[[ DATA SECTION open ]]

Lemma dispose_run fresh request node now at_ n r n' :
  dispose request node now at_ n = (r, n') ->
  progress fresh n n' /\ store n' = store n /\
  forall status reason receipt, r = Ok (status, reason, receipt) -> remains status \/ disposed now node n'.
Proof.
  unfold DispositionClosure.dispose, disposed. cbv zeta. destruct (retained node now).
  { intros [= <- <-]. split_and!; [done..|]. intros ? ? ? [= <- _ _]. left. unfold remains. set_solver. }
  destruct (is_external _).
  { unfold bind, get, ret. destruct (truthy _) eqn:Ht; intros [= <- <-]; (split_and!; [done..|]); intros ? ? ? [= <- _ _].
    - by right.
    - left. unfold remains. set_solver. }
  destruct (bool_decide _).
  { destruct (startswith _ _) eqn:Hs; [|intros [= <- <-]; split_and!; [done..|intros; right; split; [done|congruence]]].
    unfold bind, on_artifacts, zoom.
    destruct (remove_reference_run (after "artifact-reference:" (DispositionLineageNode.target_ref node))
      (ContentAddressedArtifactStore.catalog (artifacts n))) as (c & -> & Hc). intros [= <- <-]. split_and!; [|done|].
    - apply artifacts_progress; [done|]. intros r. cbn. by intros [? _]%Hc.
    - intros ? ? ? _. right. split; [done|]. intros _ r. cbn. by intros [_ ?]%Hc. }
  destruct (startswith _ _) eqn:Hsha; [|intros [= <- <-]; split_and!; [done..|intros; right; split; [done|congruence]]].
  unfold DispositionClosure.delete_artifact, on_artifacts, zoom.
  destruct (delete_digest _ _ true false _ (artifacts n)) as [[d|exc] a'] eqn:Hd; pose proof (delete_digest_refs _ _ _ _ _ _ _ _ Hd) as Hrefs.
  - intros [= <- <-]. split_and!; [|done|].
    + apply artifacts_progress; [|by rewrite Hrefs]. rewrite (delete_digest_ok _ _ _ _ _ _ _ _ Hd). apply delete_subseteq.
    + intros ? ? ? _. right. split; [done|]. intros _. cbn. rewrite (delete_digest_ok _ _ _ _ _ _ _ _ Hd).
      apply lookup_delete_eq.
  - intros H. assert (n' = put_artifacts a' n) as -> by (by destruct exc; injection H as _ <-). split_and!; [|done|].
    + apply artifacts_progress; [|by rewrite Hrefs].
      apply delete_digest_run in Hd as [->|(_ & _ & -> & _)]; [done|apply delete_subseteq].
    + intros ? ? ? ->. left. unfold remains. destruct exc; injection H as <- _; set_solver.
Qed.

Lemma close_nodes_run fresh request nodes now deleted_at n r n' :
  close_nodes request nodes now deleted_at n = (r, n') ->
  progress fresh n n' /\ store n' = store n /\
  forall results, r = Ok results ->
  Forall2 (fun node x => DispositionNodeResult.node_id x = DispositionLineageNode.node_id node /\
    (remains (DispositionNodeResult.status x) \/ disposed now node n')) nodes results.
Proof.
  revert n r n'. induction nodes as [|node nodes IH]; intros n r n'; cbn [DispositionClosure.close_nodes].
  { intros [= <- <-]. split_and!; [done..|]. intros ? [= <-]. constructor. }
  unfold bind at 1. destruct (dispose request node now _ n) as [[[[status reason] receipt]|exc] n1] eqn:Hd;
    apply (dispose_run fresh) in Hd as (Hp & Hs1 & Hd); [|by intros [= <- <-]].
  unfold bind at 1. destruct (record_result_run fresh (DispositionRequest.request_id request)
    (DispositionNodeResult.mk (DispositionLineageNode.node_id node) (DispositionLineageNode.evidence_id node)
       (DispositionLineageNode.kind node) status (sha256 (DispositionLineageNode.target_ref node)) [reason] now receipt)
    n1) as (n2 & -> & Hst & Har & Hp2).
  unfold bind at 1. destruct (close_nodes request nodes now deleted_at n2) as [[results|exc] n3] eqn:Hc;
    apply IH in Hc as (Hp3 & Hs3 & Hc); intros [= <- <-];
    (split; [by do 2 (etransitivity; [eassumption|])|]); (split; [congruence|]); [|done].
  intros ? [= <-]. constructor; [|by apply Hc]. split; [done|]. destruct (Hd _ _ _ eq_refl) as [?|Hx]; [by left|right].
  by do 2 (eapply disposed_stays; [eassumption|]).
Qed.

[[ DATA SECTION closed ]]

### WHAT YOU WILL DO
An exact copy of the lines from the one holding "(DispositionLineageNode.kind node) status" through the end of the data is the whole answer.

### SOLUTION TO THE EXERCISE
       (DispositionLineageNode.kind node) status (sha256 (DispositionLineageNode.target_ref node)) [reason] now receipt)
    n1) as (n2 & -> & Hst & Har & Hp2).
  unfold bind at 1. destruct (close_nodes request nodes now deleted_at n2) as [[results|exc] n3] eqn:Hc;
    apply IH in Hc as (Hp3 & Hs3 & Hc); intros [= <- <-];
    (split; [by do 2 (etransitivity; [eassumption|])|]); (split; [congruence|]); [|done].
  intros ? [= <-]. constructor; [|by apply Hc]. split; [done|]. destruct (Hd _ _ _ eq_refl) as [?|Hx]; [by left|right].
  by do 2 (eapply disposed_stays; [eassumption|]).
Qed.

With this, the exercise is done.